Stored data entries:
....

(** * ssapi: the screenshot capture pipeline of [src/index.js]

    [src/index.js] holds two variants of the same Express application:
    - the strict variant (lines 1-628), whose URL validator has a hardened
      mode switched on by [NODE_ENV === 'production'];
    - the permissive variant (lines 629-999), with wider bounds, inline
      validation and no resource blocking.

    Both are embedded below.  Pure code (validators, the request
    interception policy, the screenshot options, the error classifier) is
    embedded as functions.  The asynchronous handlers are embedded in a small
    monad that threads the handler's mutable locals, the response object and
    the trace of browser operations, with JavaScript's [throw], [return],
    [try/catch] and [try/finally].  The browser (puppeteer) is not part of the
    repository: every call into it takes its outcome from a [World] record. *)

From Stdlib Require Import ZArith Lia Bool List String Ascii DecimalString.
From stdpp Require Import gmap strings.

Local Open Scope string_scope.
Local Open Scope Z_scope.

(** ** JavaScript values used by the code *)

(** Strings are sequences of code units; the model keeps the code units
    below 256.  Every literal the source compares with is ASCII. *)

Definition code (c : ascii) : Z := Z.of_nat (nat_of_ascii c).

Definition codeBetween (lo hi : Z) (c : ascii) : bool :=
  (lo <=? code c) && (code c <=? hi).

....

What to do:
Extract the lines above from the one containing "[src/index.js] holds two" to the last line, both included, exactly as written.

Written answer:
    [src/index.js] holds two variants of the same Express application:
    - the strict variant (lines 1-628), whose URL validator has a hardened
      mode switched on by [NODE_ENV === 'production'];
    - the permissive variant (lines 629-999), with wider bounds, inline
      validation and no resource blocking.

    Both are embedded below.  Pure code (validators, the request
    interception policy, the screenshot options, the error classifier) is
    embedded as functions.  The asynchronous handlers are embedded in a small
    monad that threads the handler's mutable locals, the response object and
    the trace of browser operations, with JavaScript's [throw], [return],
    [try/catch] and [try/finally].  The browser (puppeteer) is not part of the
    repository: every call into it takes its outcome from a [World] record. *)

From Stdlib Require Import ZArith Lia Bool List String Ascii DecimalString.
From stdpp Require Import gmap strings.

Local Open Scope string_scope.
Local Open Scope Z_scope.

(** ** JavaScript values used by the code *)

(** Strings are sequences of code units; the model keeps the code units
    below 256.  Every literal the source compares with is ASCII. *)

Definition code (c : ascii) : Z := Z.of_nat (nat_of_ascii c).

Definition codeBetween (lo hi : Z) (c : ascii) : bool :=
  (lo <=? code c) && (code c <=? hi).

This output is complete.